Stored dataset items
(** [Iterator::max_by]: the last greatest element. *)
Definition max_by {A} (cmp : A → A → comparison) (l : list A) : option A :=
  foldl (λ best x, match best with
                   | None => Some x
                   | Some b => match cmp b x with Gt => Some b | _ => Some x end
                   end) None l.

Definition candidate_cmp (a b : Candidate) : comparison := score_cmp (c_info a) (c_info b).

(** [select_override]. *)
Definition select_override (o : SocketAddr) (s : Set_) : option Candidate :=
  find_endpoint (λ ewi : EndpointWithInfo Endpoint Info,
    if negb (contains_target_port (ewi_endpoint ewi) (port o)) then None
    else
      wl ← find_uid (workload_uid (ewi_endpoint ewi));
      if negb (bool_decide (ip o ∈ wl_ips wl)) then None
      else Some (mkCandidate (ewi_endpoint ewi) (ewi_info ewi) wl)) s.

(** [select_p2c]; [pick_weighted] samples the distribution and [pick_uniform]
    a range, each called twice. *)
Definition select_p2c (pick_weighted : WeightedIndex → nat * nat) (pick_uniform : nat → nat * nat)
    (svc_port target_port : Z) (s : Set_) : outcome (option Candidate) :=
  g ← best_bucket s;
  let index := im_iter (index_of g) in
  match index with
  | [] => Ret None
  | _ =>
      let picks := match sampler_of g with
                   | Some Drained => None
                   | Some (Weighted dist) => Some (pick_weighted dist)
                   | Some Uniform | None => Some (pick_uniform (length index))
                   end in
      match picks with
      | None => Ret None
      | Some (a, b) =>
          ea ← expect (index !! a);
          eb ← expect (index !! b);
          Ret (max_by candidate_cmp (omap (candidate_of target_port svc_port) [ea.2; eb.2]))
      end
  end.

(** [select_fallback]. *)
Definition fallback_bucket (svc_port target_port : Z) (g : EndpointGroup Endpoint Info) : option Candidate :=
  if is_drained (sampler g) then None
  else max_by candidate_cmp (omap (candidate_of target_port svc_port) (im_values (index_of g))).

Definition select_fallback (svc_port target_port : Z) (s : Set_) : option Candidate :=
  find_map (fallback_bucket svc_port target_port) s.

(** [select_endpoint], without the request handle it opens; [ports] is
    [svc.ports]. *)
Definition select_endpoint (pick_weighted : WeightedIndex → nat * nat) (pick_uniform : nat → nat * nat)
    (ports : gmap Z Z) (svc_port : Z) (override_dest : option SocketAddr) (s : Set_)
    : outcome (option Candidate) :=
  match ports !! svc_port with
  | None => Ret None
  | Some target_port =>
      match override_dest with
      | Some o => Ret (select_override o s)
      | None =>
          c ← select_p2c pick_weighted pick_uniform svc_port target_port s;
          match c with
          | Some c => Ret (Some c)
          | None => Ret (select_fallback svc_port target_port s)
          end
      end
  end.
End select.

(** ** Facts on groups *)

Section group_facts.
Context {IM : IndexMap} {RC : RandCrate} {T Info Health : Type}.
Local Abbreviation EWI := (EndpointWithInfo T Info).
Local Abbreviation Group := (EndpointGroup T Info).
Implicit Types (m : imap EWI) (g : Group).

(** Capacities a sampler can be built from without overflow. *)
Definition caps_ok m : Prop :=
  Forall (λ e, 0 ≤ ewi_capacity e)%Z (im_values m) ∧
  (sum_weights (ewi_capacity <$> im_values m) ≤ u64_max)%Z.

(** The sampler is the one a rebuild would give, and no key is in both
    pools. *)
Definition group_ok g : Prop :=
  build_sampler (active g) = Ret (sampler g) ∧
  ∀ k e e', (k, e) ∈ im_iter (active g) → (k, e') ∈ im_iter (rejected g) → False.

● TASK INSTRUCTIONS
Report how many lines in the entries hold the string "WeightedIndex". Nothing but the number is wanted.

● RESULT
2